Assigned task: Only the lines below between the ones containing "Throw _ => v" and "host, and concrete", inclusive, are to be reproduced, each exactly as it stands.

[Saved data entries]

(** * WhatsApp alarm system: the message-detection and de-duplication pipeline

    A shallow embedding of the watcher (the MessageWatcher class with the
    injected in-page observer, recency filter, dual-fingerprint duplicate
    cache and advancing watermark), of the text matcher it imports
    (normalizeArabicText, hashText, matchKeywords, escapeRegex) and of the
    chat filter of the earlier watcher (isChatAllowed in
    src/modules/watcher.js), followed by the properties proved about them.

    JavaScript strings are sequences of UTF-16 code units, numbers that the
    pipeline handles (time values, hash accumulators) are integers, the
    Map of detected hashes is a finite map, the in-page Set of seen keys a
    finite set.  Calls to the logger have no effect on any result and are
    left out. *)

From Stdlib Require Import ZArith Lia List String Ascii.
From Stdlib Require Import DecimalString HexadecimalString.
From stdpp Require Import gmap list.

#[local] Open Scope Z_scope.

(** ** JavaScript values and built-ins used by the program *)

(** A string is the list of its UTF-16 code units. *)
Abbreviation jsstring := (list Z).

(** ASCII literals of the source, as code units. *)
Definition lit (s : string) : jsstring :=
  List.map (fun c => Z.of_N (N_of_ascii c)) (list_ascii_of_string s).

Inductive jsval : Type :=
  | JUndefined
  | JNull
  | JBoolean (b : bool)
  | JNumber (n : Z)
  | JString (s : jsstring).

#[global] Instance jsval_eq_dec : EqDecision jsval.
Proof. solve_decision. Defined.

(** ToBoolean: what [if (v)] and [!v] test. *)
Definition truthy (v : jsval) : bool :=
  match v with
  | JUndefined | JNull => false
  | JBoolean b => b
  | JNumber n => negb (n =? 0)
  | JString s => match s with [] => false | _ :: _ => true end
  end.

(** Number.prototype.toString on an integer: decimal digits with a leading
    minus sign for negative values. *)
Definition Number_toString (n : Z) : jsstring :=
  lit (DecimalString.NilZero.string_of_int (Z.to_int n)).

(** Number.prototype.toString(16) on a non-negative integer. *)
Definition Number_toString16 (n : Z) : jsstring :=
  lit (HexadecimalString.NilZero.string_of_uint (N.to_hex_uint (Z.to_N n))).

(** ToString, as applied to the argument of [String.prototype.includes] and
    of [RegExp.prototype.test]. *)
Definition ToString (v : jsval) : jsstring :=
  match v with
  | JUndefined => lit "undefined"
  | JNull => lit "null"
  | JBoolean true => lit "true"
  | JBoolean false => lit "false"
  | JNumber n => Number_toString n
  | JString s => s
  end.

(** ToInt32: the wrap-around of the bitwise operators. *)
Definition ToInt32 (z : Z) : Z :=
  let m := z mod 2 ^ 32 in
  if 2 ^ 31 <=? m then m - 2 ^ 32 else m.

(** Abrupt completion: the only exception the modelled code can raise is the
    TypeError of calling a missing method ([toLowerCase], [replace],
    [includes] on a value that is not a string). *)
Inductive jserror : Type := TypeError.

Inductive completion (A : Type) : Type :=
  | Return (a : A)
  | Throw (e : jserror).
Arguments Return {A} a.
Arguments Throw {A} e.

#[global] Instance completion_ret : MRet completion := fun _ a => Return a.
#[global] Instance completion_bind : MBind completion := fun _ _ f c =>
  match c with
  | Return a => f a
  | Throw e => Throw e
  end.

(** [try { c } catch (error) { return v }] *)
Definition try_catch {A} (c : completion A) (v : A) : A :=
  match c with
  | Return a => a
  | Throw _ => v
  end.

(** *** Strings *)

Fixpoint startsWith (s sub : jsstring) {struct sub} : bool :=
  match sub, s with
  | [], _ => true
  | _ :: _, [] => false
  | c :: sub', d :: s' => (c =? d) && startsWith s' sub'
  end.

(** String.prototype.includes on code units. *)
Fixpoint includes (s sub : jsstring) : bool :=
  startsWith s sub ||
  match s with
  | [] => false
  | _ :: s' => includes s' sub
  end.

(** White space and line terminators: the class [\s] and what [trim]
    removes. *)
Definition isWhiteSpace (c : Z) : bool :=
  ((9 <=? c) && (c <=? 13)) || (c =? 32) || (c =? 160) || (c =? 5760)
  || ((8192 <=? c) && (c <=? 8202)) || (c =? 8232) || (c =? 8233)
  || (c =? 8239) || (c =? 8287) || (c =? 12288) || (c =? 65279).

Fixpoint trimStart (s : jsstring) : jsstring :=
  match s with
  | c :: s' => if isWhiteSpace c then trimStart s' else s
  | [] => []
  end.

Definition trim (s : jsstring) : jsstring :=
  rev (trimStart (rev (trimStart s))).

(** String.prototype.slice(0, n) *)
Definition slice0 (n : nat) (s : jsstring) : jsstring := firstn n s.

(** The code points of a string, as a regular expression with the [u] flag
    reads it: a lead surrogate followed by a trail surrogate is one code
    point, every other code unit stands for itself. *)
Definition isLeadSurrogate (c : Z) : bool := (55296 <=? c) && (c <=? 56319).
Definition isTrailSurrogate (c : Z) : bool := (56320 <=? c) && (c <=? 57343).

Fixpoint codePoints (s : jsstring) : list Z :=
  match s with
  | [] => []
  | hi :: tl =>
      match tl with
      | lo :: rest =>
          if isLeadSurrogate hi && isTrailSurrogate lo
          then (65536 + (hi - 55296) * 1024 + (lo - 56320)) :: codePoints rest
          else hi :: codePoints tl
      | [] => [hi]
      end
  end.

(** *** What the host supplies

    Unicode data (canonical composition, case mapping, the general category
    Punctuation) and the local time zone belong to the JavaScript engine and
    the machine, not to the program: the program is modelled over any such
    host, and concrete ones are given further down for the alphabets the
    program is configured for, with and without daylight saving time. *)
Class Host : Type := {
  (** [String.prototype.normalize("NFC")] *)
  String_normalize_NFC : jsstring -> jsstring;
  (** [String.prototype.toLowerCase] *)
  String_toLowerCase : jsstring -> jsstring;
  (** the code points matched by [\p{P}] under the [u] flag *)
  unicode_P : Z -> bool;
  (** [LocalTZA(t, isUTC)] of ECMA-262, the offset of local time from UTC in
      milliseconds: the one in force at the instant [t] when [isUTC] is
      true; the one to read the local time value [t] with otherwise, where a
      local time that the clock shows twice, or skips, is read with the
      offset in force before the change *)
  LocalTZA : Z -> bool -> Z
}.

(** *** Time values

    The time functions of ECMA-262 that the methods of Date go through.
    Time values are whole milliseconds since the epoch, within the range of
    Date, where TimeClip changes nothing; division rounds down. *)
Definition msPerDay : Z := 86400000.
Definition msPerHour : Z := 3600000.
Definition msPerMinute : Z := 60000.
Definition msPerSecond : Z := 1000.

Definition Day (t : Z) : Z := t / msPerDay.
Definition HourFromTime (t : Z) : Z := (t / msPerHour) mod 24.
Definition MinFromTime (t : Z) : Z := (t / msPerMinute) mod 60.

Definition MakeTime (hour min sec ms : Z) : Z :=
  hour * msPerHour + min * msPerMinute + sec * msPerSecond + ms.

Definition MakeDate (day time : Z) : Z := day * msPerDay + time.

Definition LocalTime {host : Host} (t : Z) : Z := t + LocalTZA t true.

Definition UTC {host : Host} (t : Z) : Z := t - LocalTZA t false.

(** ** utils/textMatcher.js *)

Section TextMatcher.
Context {host : Host}.

(** The three global [replace] calls of normalizeArabicText drop every code
    unit of a class: tatweel U+0640, the zero-width and directional marks
    U+200B to U+200F, the soft hyphen U+00AD. *)
Definition isTatweel (c : Z) : bool := c =? 1600.
Definition isZeroWidth (c : Z) : bool := (8203 <=? c) && (c <=? 8207).
Definition isSoftHyphen (c : Z) : bool := c =? 173.

Definition removeAll (cls : Z -> bool) (s : jsstring) : jsstring :=
  List.filter (fun c => negb (cls c)) s.

(** normalizeArabicText.  A string goes through the [try] block, which does
    not fail on it.  On any other truthy value [text.normalize] is not a
    function: the TypeError is caught and [text] is returned as it came. *)
Definition normalizeArabicText (text : jsval) : jsval :=
  if negb (truthy text) then JString []
  else
    match text with
    | JString s =>
        let normalized := String_normalize_NFC s in
        let normalized := removeAll isTatweel normalized in
        let normalized := removeAll isZeroWidth normalized in
        let normalized := removeAll isSoftHyphen normalized in
        JString normalized
    | _ => text
    end.

(** hashText: [hash = (hash << 5) - hash + char; hash = hash & hash] over
    the code units, then [Math.abs(hash).toString(16)].  Nothing in the
    [try] block fails on a string. *)
Definition hashStep (hash char : Z) : Z :=
  ToInt32 (ToInt32 (hash * 2 ^ 5) - hash + char).

Definition hashText (text : jsstring) : jsstring :=
  Number_toString16 (Z.abs (fold_left hashStep text 0)).

(** escapeRegex: a backslash is put in front of every regular-expression
    syntax character of [str]; [str.replace] is not a function when [str] is
    not a string. *)
Definition isRegexSpecial (c : Z) : bool :=
  existsb (Z.eqb c) (lit ".*+?^${}()|[]\").

Definition escapeRegex (str : jsval) : completion jsstring :=
  match str with
  | JString s =>
      Return (flat_map (fun c => if isRegexSpecial c then [92; c] else [c]) s)
  | _ => Throw TypeError
  end.

(** The regular expression
    [(^|\s|[\p{P}])(<escaped keyword>)($|\s|[\p{P}])] with flag [u].
    In the escaped keyword a backslash is followed by the character it
    quotes and no other syntax character occurs, so the middle group is the
    literal sequence of code points read back by [patternLiteral]. *)
Fixpoint patternLiteral (pat : jsstring) : jsstring :=
  match pat with
  | [] => []
  | c :: tl =>
      match tl with
      | d :: rest => if c =? 92 then d :: patternLiteral rest
                     else c :: patternLiteral tl
      | [] => [c]
      end
  end.

Definition isBoundary (c : Z) : bool := isWhiteSpace c || unicode_P c.

(** [test]: some occurrence of the literal is preceded by the start of the
    input or a boundary code point and followed by the end of the input or
    a boundary code point.  [before] tells whether the position reached is
    at the start or just after a boundary code point. *)
Fixpoint wordScan (kw : list Z) (before : bool) (s : list Z) : bool :=
  (before && startsWith s kw &&
     match drop (length kw) s with
     | [] => true
     | c :: _ => isBoundary c
     end)
  || match s with
     | [] => false
     | c :: s' => wordScan kw (isBoundary c) s'
     end.

Definition wordRegex_test (escaped : jsstring) (input : jsval) : bool :=
  wordScan (codePoints (patternLiteral escaped)) true
           (codePoints (ToString input)).

(** Method calls on a value that may not be a string. *)
Definition toLowerCase (v : jsval) : completion jsval :=
  match v with
  | JString s => Return (JString (String_toLowerCase s))
  | _ => Throw TypeError
  end.

Definition includes_call (v : jsval) (arg : jsval) : completion bool :=
  match v with
  | JString s => Return (includes s (ToString arg))
  | _ => Throw TypeError
  end.

(** The body of the [for (const keyword of normalizedKeywords)] loop of
    matchKeywords. *)
Fixpoint matchLoop (caseSensitive wholeWordMatch : bool) (searchText : jsval)
    (normalizedKeywords : list jsval) : completion bool :=
  match normalizedKeywords with
  | [] => Return false
  | keyword :: rest =>
      searchKeyword ← (if caseSensitive then Return keyword
                       else toLowerCase keyword);
      hit ← (if wholeWordMatch
             then escaped ← escapeRegex searchKeyword;
                  Return (wordRegex_test escaped searchText)
             else includes_call searchText searchKeyword);
      if hit : bool then Return true
      else matchLoop caseSensitive wholeWordMatch searchText rest
  end.

Definition matchKeywords (text : jsval) (keywords : list jsval)
    (caseSensitive wholeWordMatch : bool) : completion bool :=
  if negb (truthy text) || (match keywords with [] => true | _ => false end)
  then Return false
  else
    let normalizedText := normalizeArabicText text in
    let normalizedKeywords := List.map normalizeArabicText keywords in
    searchText ← (if caseSensitive then Return normalizedText
                  else toLowerCase normalizedText);
    matchLoop caseSensitive wholeWordMatch searchText normalizedKeywords.

End TextMatcher.

(** ** config.js: the [detection] block *)

Record ChatFilterConfig : Type := {
  enabled : bool;
  mode : jsstring;
  whitelistedChats : list jsstring
}.

Record DetectionConfig : Type := {
  keywords : list jsval;
  wholeWordMatch : bool;
  caseSensitive : bool;
  enableDuplicateProtection : bool;
  duplicateCacheTTL : Z;
  chatFilter : ChatFilterConfig
}.

(** ** modules/watcher.js: the MessageWatcher class *)

Definition MIN_MESSAGE_LENGTH : nat := 2.
Definition MAX_HASH_CACHE_SIZE : nat := 1000.

(** A queue entry [{ text, timestamp, messageKey }].  [timestamp] is a time
    value read off a Date in the page (integer milliseconds since the epoch,
    within the range of Date, so that its ISO rendering in the debug log is
    defined; 0 for a message known to be old) or [null]. *)
Record Message : Type := {
  msg_text : jsstring;
  msg_timestamp : option Z;
  msg_messageKey : option jsstring
}.

(** The argument of the detection callback.  [md_timestamp] is the time
    value whose ISO rendering the source passes along. *)
Record MessageData : Type := {
  md_keyword : jsval;
  md_text : jsstring;
  md_chatName : jsstring;
  md_timestamp : Z
}.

Response to this task:
  | Throw _ => v
  end.

(** *** Strings *)

Fixpoint startsWith (s sub : jsstring) {struct sub} : bool :=
  match sub, s with
  | [], _ => true
  | _ :: _, [] => false
  | c :: sub', d :: s' => (c =? d) && startsWith s' sub'
  end.

(** String.prototype.includes on code units. *)
Fixpoint includes (s sub : jsstring) : bool :=
  startsWith s sub ||
  match s with
  | [] => false
  | _ :: s' => includes s' sub
  end.

(** White space and line terminators: the class [\s] and what [trim]
    removes. *)
Definition isWhiteSpace (c : Z) : bool :=
  ((9 <=? c) && (c <=? 13)) || (c =? 32) || (c =? 160) || (c =? 5760)
  || ((8192 <=? c) && (c <=? 8202)) || (c =? 8232) || (c =? 8233)
  || (c =? 8239) || (c =? 8287) || (c =? 12288) || (c =? 65279).

Fixpoint trimStart (s : jsstring) : jsstring :=
  match s with
  | c :: s' => if isWhiteSpace c then trimStart s' else s
  | [] => []
  end.

Definition trim (s : jsstring) : jsstring :=
  rev (trimStart (rev (trimStart s))).

(** String.prototype.slice(0, n) *)
Definition slice0 (n : nat) (s : jsstring) : jsstring := firstn n s.

(** The code points of a string, as a regular expression with the [u] flag
    reads it: a lead surrogate followed by a trail surrogate is one code
    point, every other code unit stands for itself. *)
Definition isLeadSurrogate (c : Z) : bool := (55296 <=? c) && (c <=? 56319).
Definition isTrailSurrogate (c : Z) : bool := (56320 <=? c) && (c <=? 57343).

Fixpoint codePoints (s : jsstring) : list Z :=
  match s with
  | [] => []
  | hi :: tl =>
      match tl with
      | lo :: rest =>
          if isLeadSurrogate hi && isTrailSurrogate lo
          then (65536 + (hi - 55296) * 1024 + (lo - 56320)) :: codePoints rest
          else hi :: codePoints tl
      | [] => [hi]
      end
  end.

(** *** What the host supplies

    Unicode data (canonical composition, case mapping, the general category
    Punctuation) and the local time zone belong to the JavaScript engine and
    the machine, not to the program: the program is modelled over any such
    host, and concrete ones are given further down for the alphabets the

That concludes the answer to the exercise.